Are the Primaries the single most important political tool?

Discussion in 'Politics' started by nitro, Dec 18, 2013.

  1. nitro

    nitro

  2. nitro

    nitro

  3. OK, I will note the article in the OP is 5 years old, but it did contain this worthwhile passage:

    "Barack Obama is Exhibit A about the value of holding primaries," said James Adams, a political scientist at the University of California at Davis, who studies how political parties around the world choose leaders. "A lot of Democratic Party elites did not know what a good campaigner he was or would prove to be. Candidates like Fred Thompson and Rudy Giuliani may be Exhibit B about the value of holding primaries, in that they proved less appealing than their press clippings would have suggested."

    Of course, I would take the opposite side of the argument made by the author. Candidates like Barrack Obama and John McCain show the wisdom of the old system, where party bigwigs decided who the candidates would be in smkoe-filled rooms at the conventions. Say what you like about the old-time party bosses, but they knew the potential candidates personally. They would never have nominated a neophyte community organizer like Obama. They probably would not have nominated a despised hothead like McCain either.

    Would we really be a lot worse off if we had a President Fred Thompson or Rudy Guiliani? Or even, gasp, Hillary Clinton?

    The downside is we wouldn't have had a Ronald Reagan either.
     
  4. nitro

    nitro

    "...But Adams and mathematician Samuel Merrill III recently showed that the electoral benefits of discovering extraordinary politicians such as Bill Clinton, Reagan and Obama through competitive primaries outweigh the cost of a two-step election process. (The finding ought to please Democrats worried that the continuing Obama-Clinton race will harm their general-election chances.)

    "It can be so valuable to find out who is a good campaigner and who is a bad campaigner," said Adams. "Holding a primary can help you, and it can especially help you if you are a weak party."

    Gilles Serra, a political scientist at Oxford University, said primaries tend to produce superior candidates for a number of reasons. First, they expand the pool of possibilities -- outsiders such as Obama can enter the race and be taken seriously, and left-for-dead candidates such as McCain can resurrect themselves and fight on. Second, the millions of people who vote in primaries may be partisans, but they are a closer approximation to the views of the overall country than are small groups of party insiders. Finally, primaries produce leaders who are not beholden to the party establishment -- and these leaders tend to put the interests of citizens first…."

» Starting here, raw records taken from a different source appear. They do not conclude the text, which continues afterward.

(* ===== verification/Sleeplock.v ===== *)
(** * kernel/sleeplock.c: locks held across sleeps *)

From S2P Require Export Sched.

Section sleeplock.
Context {TH : Threads}.

Definition sl_get {A} (s : sleepid) (f : sleeplock -> A) : K A := gets (fun k => f (get_sleeplock k s)).
Definition sl_set (s : sleepid) (f : sleeplock -> sleeplock) : K unit := modify (upd_sleeplock s f).

Definition initsleeplock (s : sleepid) (name : string) : K unit :=
  initlock (Lsleep s) "sleep lock";;
  sl_set s (set_sl_name name);;
  sl_set s (set_sl_locked 0);;
  sl_set s (set_sl_pid 0).

Definition acquiresleep (s : sleepid) : K unit :=
  acquire (Lsleep s);;
  loop (S patience) (locked ← sl_get s sl_locked;
                     if truth locked then sleep (ChSleep s) (Lsleep s);; mret None
                     else mret (Some tt));;
  sl_set s (set_sl_locked 1);;
  p ← this_proc;
  pid ← p_get p p_pid;
  sl_set s (set_sl_pid pid);;
  release (Lsleep s).

Definition releasesleep (s : sleepid) : K unit :=
  acquire (Lsleep s);;
  sl_set s (set_sl_locked 0);;
  sl_set s (set_sl_pid 0);;
  wakeup (ChSleep s);;
  release (Lsleep s).

Definition holdingsleep (s : sleepid) : K bool :=
  acquire (Lsleep s);;
  locked ← sl_get s sl_locked;
  p ← this_proc;
  lpid ← sl_get s sl_pid;
  pid ← p_get p p_pid;
  release (Lsleep s);;
  mret (truth locked && (lpid =? pid)).
End sleeplock.

#[export] Hint Unfold sl_get sl_set : krun.

(** ** Functional behaviour without contention *)

(** The running process and the locks a sleep-lock operation takes. *)
Record proc_ctx (k : kernel) (p : nat) : Prop := {
  pc_irq : irq_ok k;
  pc_cur : cur_proc k = Some p;
  pc_locks : proc_locks_free k;
  pc_len : length (k_proc k) = NPROC
}.

Definition cur_pid (k : kernel) (p : nat) : Z := p_pid (get_proc k p).

Definition sl_held (pid : Z) (lk : sleeplock) : sleeplock := set_sl_pid pid (set_sl_locked 1 lk).
Definition sl_free (lk : sleeplock) : sleeplock := set_sl_pid 0 (set_sl_locked 0 lk).

Lemma get_sleeplock_upd s f k : get_sleeplock (upd_sleeplock s f k) s = f (get_sleeplock k s).
Proof. unfold get_sleeplock at 1. unfold upd_sleeplock; cbn. by rewrite lookup_insert_eq. Qed.

Lemma get_sleeplock_upd_ne s s' f k :
  s <> s' -> get_sleeplock (upd_sleeplock s f k) s' = get_sleeplock k s'.
Proof. intros. unfold get_sleeplock, upd_sleeplock; cbn. by rewrite lookup_insert_ne. Qed.

Lemma upd_sleeplock_upd s f g k :
  upd_sleeplock s g (upd_sleeplock s f k) = upd_sleeplock s (fun lk => g (f lk)) k.
Proof.
  unfold upd_sleeplock at 1. rewrite get_sleeplock_upd. unfold upd_sleeplock; cbn.
  by rewrite insert_insert_eq.
Qed.

Lemma acquiresleep_run `{TH : Threads} s p k :
  proc_ctx k p -> lock_free (Lsleep s) k -> sl_locked (get_sleeplock k s) = 0 ->
  acquiresleep s k = Ok tt (upd_sleeplock s (sl_held (cur_pid k p)) k).
Proof.
  intros [Hi Hp Hl Hlen] Hs H0. unfold acquiresleep. acquire_step. cbn [loop]. mrun.
  autorewrite with klocks. rewrite H0. cbn [truth Z.eqb negb]. mrun.
  erewrite run_bind by (apply (this_proc_run p);
    [apply (irq_ok_same (acquired (Lsleep s) k)); eauto with krun
    |change (cur_proc (acquired (Lsleep s) k) = Some p); by rewrite cur_proc_acquired]).
  mrun. rewrite upd_sleeplock_upd. release_step k. done.
Qed.

Lemma holdingsleep_run `{TH : Threads} s p k :
  proc_ctx k p -> lock_free (Lsleep s) k ->
  holdingsleep s k = Ok (truth (sl_locked (get_sleeplock k s)) &&
    (sl_pid (get_sleeplock k s) =? cur_pid k p)) k.
Proof.
  intros [Hi Hp Hl Hlen] Hs. unfold holdingsleep. acquire_step. mrun. autorewrite with klocks.
  erewrite run_bind by (apply (this_proc_run p);
    [eauto with krun|by rewrite cur_proc_acquired]).
  mrun. autorewrite with klocks. release_step k. done.
Qed.

Lemma releasesleep_run `{TH : Threads} s p k :
  proc_ctx k p -> lock_free (Lsleep s) k ->
  releasesleep s k = Ok tt (woken (ChSleep s) (upd_sleeplock s sl_free k)).
Proof.
  intros [Hi Hp Hl Hlen] Hs. unfold releasesleep. acquire_step. mrun. rewrite upd_sleeplock_upd.
  erewrite run_bind by (apply wakeup_run;
    [apply (irq_ok_same (acquired (Lsleep s) k)); eauto with krun
    |intros i Hlt; apply (lock_free_same _ (acquired (Lsleep s) k)); [done|];
     apply lock_free_acquired; [done|by apply Hl]
    |done]).
  rewrite (release_run _ k) by done. done.
Qed.

(** ** What the operations leave alone *)

(** The states agree on hart and locks, and on who runs with which pid. *)
Definition same_ctx (k k' : kernel) : Prop :=
  same_locks k k' /\ length (k_proc k') = length (k_proc k) /\
  forall p, p_pid (get_proc k' p) = p_pid (get_proc k p).

Lemma same_ctx_refl k : same_ctx k k.
Proof. done. Qed.

Lemma same_ctx_trans k1 k2 k3 : same_ctx k1 k2 -> same_ctx k2 k3 -> same_ctx k1 k3.
Proof.
  intros ((A1 & A2 & A3 & A4) & A5 & A6) ((B1 & B2 & B3 & B4) & B5 & B6).
  split_and!; [split_and!; congruence|congruence|]. intros p. by rewrite B6.
Qed.

Lemma same_ctx_irq k k' : same_ctx k k' -> irq_ok k -> irq_ok k'.
Proof. intros [H _]. by apply irq_ok_same. Qed.

Lemma same_ctx_lock l k k' : same_ctx k k' -> lock_free l k -> lock_free l k'.
Proof. intros [H _]. by apply lock_free_same. Qed.

Lemma same_ctx_proc k k' p : same_ctx k k' -> proc_ctx k p -> proc_ctx k' p.
Proof.
  intros (Hs & Hl & Hp) [H1 H2 H3 H4]. split.
  - by eapply irq_ok_same.
  - destruct Hs as (Ht & _ & Hc & _). unfold cur_proc, this_cpu, get_cpu in *. by rewrite Ht, Hc.
  - intros i Hi. eapply lock_free_same; [done|]. by apply H3.
  - by rewrite Hl.
Qed.

Lemma same_ctx_pid k k' p : same_ctx k k' -> cur_pid k' p = cur_pid k p.
Proof. intros (_ & _ & H). apply H. Qed.

Lemma same_ctx_woken chan k : same_ctx k (woken chan k).
Proof.
  split_and!; [done|unfold woken; cbn; by rewrite length_fmap|]. intros p.
  unfold get_proc, woken; cbn. rewrite !list_lookup_total_alt, list_lookup_fmap.
  destruct (k_proc k !! p) as [x|]; [cbn|done]. unfold wake. by destruct (_ && _).
Qed.

#[export] Hint Resolve same_ctx_refl : krun.
Lemma bc_inv_set_data k p held pins b data :
  bc_inv k p held pins -> b ∈ held -> bc_inv (upd_buf b (set_b_data data) k) p held pins.
Proof.
  intros Hinv Hb. destruct (bc_held _ _ _ _ Hinv b Hb) as (HbN & n & Hc).
  pose proof (caches_assigned _ _ _ Hc) as [Hd Hn]%assigned_inv.
  pose proof (bc_ref _ _ _ _ Hinv b HbN) as Hr. rewrite refs_held in Hr by done.
  rewrite (upd_buf_ext _ _ _ (fun x => set_b_refcnt (b_refcnt (get_buf k b)) (set_b_data data x)))
    by (by destruct (get_buf k b)).
  apply (bc_inv_held k p held pins pins b n); [done|done|done|done|]. by rewrite Hr, Hn.
Qed.

(** The view after new data for block [n]. *)
Lemma view_set_data k p held pins b data n m :
  bc_inv k p held pins -> b ∈ held -> b_blockno (get_buf k b) = n ->
  view (upd_buf b (set_b_data data) k) m = if decide (m = n) then data else view k m.
Proof.
  intros Hinv Hb Hn. pose proof (held_lt _ _ _ _ _ Hinv Hb) as Hlt.
  destruct (bc_held _ _ _ _ Hinv b Hb) as (HbN & _).
  pose proof (caches_held _ _ _ _ _ _ Hinv Hb Hn) as Hc.
  assert (Hcs : forall m, caches (upd_buf b (set_b_data data) k) b m = caches k b m).
  { intros x. unfold caches, assigned. by rewrite get_buf_upd. }
  case_decide as Hm.
  - subst m. rewrite (view_cached _ p held pins b); [by rewrite get_buf_upd|by apply bc_inv_set_data|done|].
    by rewrite Hcs.
  - assert (Hcf : caches k b m = false).
    { destruct (caches k b m) eqn:E; [|done]. exfalso. apply Hm. by eapply caches_fun. }
    apply (view_change k _ b); [|done|by rewrite Hcs|done]. intros j _ Hjb. by rewrite get_buf_upd_ne.
Qed.
Definition bit_mask (bi : nat) : Z := Z.shiftl 1 (Z.of_nat (bi mod 8)).
Definition bit_set (data : list Z) (bi : nat) : bool :=
  negb (Z.land (data !!! (bi / 8)%nat) (bit_mask bi) =? 0).

(** The inner loop of [balloc]: the first free bit. *)
Fixpoint free_bit (n : nat) (bi : nat) (data : list Z) (b size : Z) : option nat :=
  match n with
  | O => None
  | S n =>
      if u32 (b + Z.of_nat bi) <? size then
        if bit_set data bi then free_bit n (S bi) data b size else Some bi
      else None
  end.

Definition mark_used (bi : nat) (data : list Z) : list Z :=
  <[(bi / 8)%nat := u8 (Z.lor (data !!! (bi / 8)%nat) (bit_mask bi))]> data.
Definition mark_free (bi : nat) (data : list Z) : list Z :=
  <[(bi / 8)%nat := u8 (Z.land (data !!! (bi / 8)%nat) (Z.lnot (bit_mask bi)))]> data.

Definition balloc_body (dev : Z) : Z -> K (Z + Z) := fun b =>
  sb ← sb_get;
  if u32 b <? sb_size sb then
    bp ← bread dev (BBLOCK b sb);
    data ← b_get bp b_data;
    match free_bit (Z.to_nat BPB) 0 data b (sb_size sb) with
    | Some bi =>
        b_modify bp (mark_used bi);;      (* Mark block in use. *)
        log_write bp;;
        brelse bp;;
        bzero dev (b + Z.of_nat bi);;
        mret (inr (u32 (b + Z.of_nat bi)))
    | None =>
        brelse bp;;
        mret (inl (b + BPB))
    end
  else panic "balloc: out of blocks".

(** The bitmap of a device of less than [2^32] blocks has less than [2^19 + 1]
    blocks. *)
Definition balloc (dev : Z) : K Z :=
  size ← gets (fun k => sb_size (k_sb k));
  loop_with (S (S (Z.to_nat (size / BPB)))) 0 (balloc_body dev).

Definition bfree (dev b : Z) : K unit :=
  sb ← sb_get;
  bp ← bread (u32 dev) (BBLOCK b sb);
  let bi := Z.to_nat (b mod BPB) in
  data ← b_get bp b_data;
  if negb (bit_set data bi) then panic "freeing free block" else
  b_modify bp (mark_free bi);;
  log_write bp;;
  brelse bp.

(** ** Inodes *)

Definition iinit : K unit :=
  initlock Licache "icache";;
  for_all (seq 0 NINODE) (fun i => initsleeplock (SLinode i) "inode").

(** The scan of [iget]: an entry in use for the inode, and the first empty one. *)
Fixpoint iget_scan (ips : list nat) (dev inum : Z) (empty : option nat) : K (nat + option nat) :=
  match ips with
  | [] => mret (inr empty)
  | ip :: ips =>
      i ← ip_get ip id;
      if (0 <? i_ref i) && (i_dev i =? dev) && (i_inum i =? inum) then mret (inl ip)
      else iget_scan ips dev inum
             (match empty with None => if i_ref i =? 0 then Some ip else None | _ => empty end)
  end.

Definition iget (dev inum : Z) : K nat :=
  acquire Licache;;
  r ← iget_scan (seq 0 NINODE) dev inum None;
  match r with
  | inl ip =>
      ip_set ip (fun i => set_i_ref (i_ref i + 1) i);;
      release Licache;;
      mret ip
  | inr None => panic "iget: no inodes"
  | inr (Some ip) =>
      ip_set ip (set_i_dev dev);;
      ip_set ip (set_i_inum inum);;
      ip_set ip (set_i_ref 1);;
      ip_set ip (set_i_valid 0);;
      release Licache;;
      mret ip
  end.

Definition ialloc (dev type : Z) : K nat :=
  sb ← sb_get;
  r ← for_each (seq 1 (Z.to_nat (sb_ninodes sb) - 1)) (fun inum =>
    sb ← sb_get;
    bp ← bread dev (IBLOCK (Z.of_nat inum) sb);
    data ← b_get bp b_data;
    let o := dinode_off (Z.of_nat inum) in
    if d_type (dinode_get data o) =? 0 then
      b_modify bp (fun data => splice data o (replicate (Z.to_nat sizeof_dinode) 0));;
      b_modify bp (blk_wr16 o type);;
      log_write bp;;
      brelse bp;;
      ip ← iget dev (Z.of_nat inum);
      mret (Some ip)
    else
      brelse bp;;
      mret None);
  match r with
  | Some ip => mret ip
  | None => panic "ialloc: no inodes"
  end.

Definition iupdate (ip : nat) : K unit :=
  i ← ip_get ip id;
  sb ← sb_get;
  bp ← bread (i_dev i) (IBLOCK (i_inum i) sb);
  i ← ip_get ip id;
  b_modify bp (dinode_put (inode_dinode i) (dinode_off (i_inum i)));;
  log_write bp;;
  brelse bp.

Definition idup (ip : nat) : K nat :=
  acquire Licache;;
  ip_set ip (fun i => set_i_ref (i_ref i + 1) i);;
  release Licache;;
  mret ip.

Definition ilock (ip : nat) : K unit :=
  ref ← ip_get ip i_ref;
  if ref <? 1 then panic "ilock" else
  acquiresleep (SLinode ip);;
  valid ← ip_get ip i_valid;
  when (valid =? 0)
    (i ← ip_get ip id;
     sb ← sb_get;
     bp ← bread (i_dev i) (IBLOCK (i_inum i) sb);
     data ← b_get bp b_data;
     ip_set ip (inode_load (dinode_get data (dinode_off (i_inum i))));;
     brelse bp;;
     ip_set ip (set_i_valid 1);;
     type ← ip_get ip i_type;
     if type =? 0 then panic "ilock: no type" else skip).

Definition iunlock (ip : nat) : K unit :=
  h ← holdingsleep (SLinode ip);
  if negb h then panic "iunlock" else
  ref ← ip_get ip i_ref;
  if ref <? 1 then panic "iunlock" else
  releasesleep (SLinode ip).

(** ** Inode content *)

Definition set_addr (j : nat) (a : Z) (i : inode) : inode := set_i_addrs (<[j := a]> (i_addrs i)) i.

Definition bmap (ip : nat) (bn : Z) : K Z :=
  if bn <? NDIRECT then
    addr ← ip_get ip (fun i => i_addrs i !!! Z.to_nat bn);
    if addr =? 0 then
      dev ← ip_get ip i_dev;
      addr ← balloc dev;
      ip_set ip (set_addr (Z.to_nat bn) addr);;
      mret addr
    else mret addr
  else
  let bn := bn - NDIRECT in
  if bn <? NINDIRECT then
    (* Load indirect block, allocating if necessary. *)
    addr ← ip_get ip (fun i => i_addrs i !!! Z.to_nat NDIRECT);
    dev ← ip_get ip i_dev;
    addr ← (if addr =? 0 then
              addr ← balloc dev;
              ip_set ip (set_addr (Z.to_nat NDIRECT) addr);;
              mret addr
            else mret addr);
    bp ← bread dev addr;
    addr ← b_get bp (fun x => blk_rd32 (b_data x) (4 * Z.to_nat bn));
    addr ← (if addr =? 0 then
              addr ← balloc dev;
              b_modify bp (blk_wr32 (4 * Z.to_nat bn) addr);;
              log_write bp;;
              mret addr
            else mret addr);
    brelse bp;;
    mret addr
  else panic "bmap: out of range".

Definition itrunc (ip : nat) : K unit :=
  for_all (seq 0 (Z.to_nat NDIRECT)) (fun i =>
    a ← ip_get ip (fun x => i_addrs x !!! i);
    when (truth a)
      (dev ← ip_get ip i_dev;
       bfree dev a;;
       ip_set ip (set_addr i 0)));;
  a ← ip_get ip (fun x => i_addrs x !!! Z.to_nat NDIRECT);
  when (truth a)
    (dev ← ip_get ip i_dev;
     bp ← bread dev a;
     for_all (seq 0 (Z.to_nat NINDIRECT)) (fun j =>
       aj ← b_get bp (fun x => blk_rd32 (b_data x) (4 * j));
       when (truth aj) (bfree dev aj));;
     brelse bp;;
     bfree dev a;;
     ip_set ip (set_addr (Z.to_nat NDIRECT) 0));;
  ip_set ip (set_i_size 0);;
  iupdate ip.

Definition iput (ip : nat) : K unit :=
  acquire Licache;;
  i ← ip_get ip id;
  when ((i_ref i =? 1) && truth (i_valid i) && (i_nlink i =? 0))
    ( (* inode has no links and no other references: truncate and free. *)
     acquiresleep (SLinode ip);;
     release Licache;;
     itrunc ip;;
     ip_set ip (set_i_type 0);;
     iupdate ip;;
     ip_set ip (set_i_valid 0);;
     releasesleep (SLinode ip);;
     acquire Licache);;
  ip_set ip (fun i => set_i_ref (i_ref i - 1) i);;
  release Licache.

Definition iunlockput (ip : nat) : K unit := iunlock ip;; iput ip.

(** [struct stat] (kernel/stat.h) *)
Record stat := mkStat { st_dev : Z; st_ino : Z; st_type : Z; st_nlink : Z; st_size : Z }.

Definition stati (ip : nat) : K stat :=
  i ← ip_get ip id;
  mret (mkStat (s32 (i_dev i)) (i_inum i) (i_type i) (i_nlink i) (i_size i)).

(** A transfer of [n] bytes touches at most [n / BSIZE + 2] blocks. *)
Definition io_fuel (n : Z) : nat := S (S (S (Z.to_nat (n / BSIZE)))).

    I wonder how the dynamics would change if the US was a multi-party system the way most of the rest of the world is?
     
  5. "It can be so valuable to find out who is a good campaigner and who is a bad campaigner," said Adams. "Holding a primary can help you, and it can especially help you if you are a weak party."

    This statement would be more credible if the primary process didn't keep coughing up incredibly bad campaigners on the presidential ticket.

    Since Reagan, the republicans have fielded George H. W. "Read my Lips..oops never mind" Bush, Bob "Viagra" Dole, George W. Bush, John McCain and Mitt Romney. I will wager you could not have found weaker candidates if you had selected them by random drawing, notwithstanding the fact that W Bush won twice. Look who he ran against, an arrogant doofus, Al Gore, and a french-looking traitor/gigolo, John Kerry.

    The primary process empowers candidates who appeal to extreme factions, in both parties, and single issue zealots. It also favors celebrities and the rich. A successful governor can make a credible case to party bosses at the convention and be selected. He might not have the resources or the time to mount a three year ground level campaign.

    The primary process can dilute the votes for the party's dominant philosophy, ie conservatism for republicans, among several candidates and allow someone who doesn't represent the base's values to prevail, like McCain did.

    We seem stuck with the primary process, but it can be drastically improved. First, the national parties should control the dates of primaries. Allowing small, unrepresentative states like Iowa and New Hampshire to wield outsized influence is ridiculous.

    Second, the republicans need to seize control of the debate process from the liberal media. A republican primary debate should never be moderated by some sneering liberal, yet that is the norm. The party should select the moderator. If some cable channel won't go along, so what. There are too many debates anyway. Have four or five on Fox News and be done with it. For the general election, republicans have to recognize that the Presidential Debate Commission is a failure and is controlled by liberals. Let the candidates hash out the terms of the debates between themselves, like they do in statewide elections. This last debate season should have convinced anyone, with the spectacle of some liberal cow moderator jumping into take sides with Obama, erroneously as it turned out.
     
  6. jem

    jem

    incredibly good point about the problem of having to spend 3 years on the ground game.

    I hope the Rs have gotten smart and already establishing a ground game for the 2016 election so that it can be plug and play for the candidate.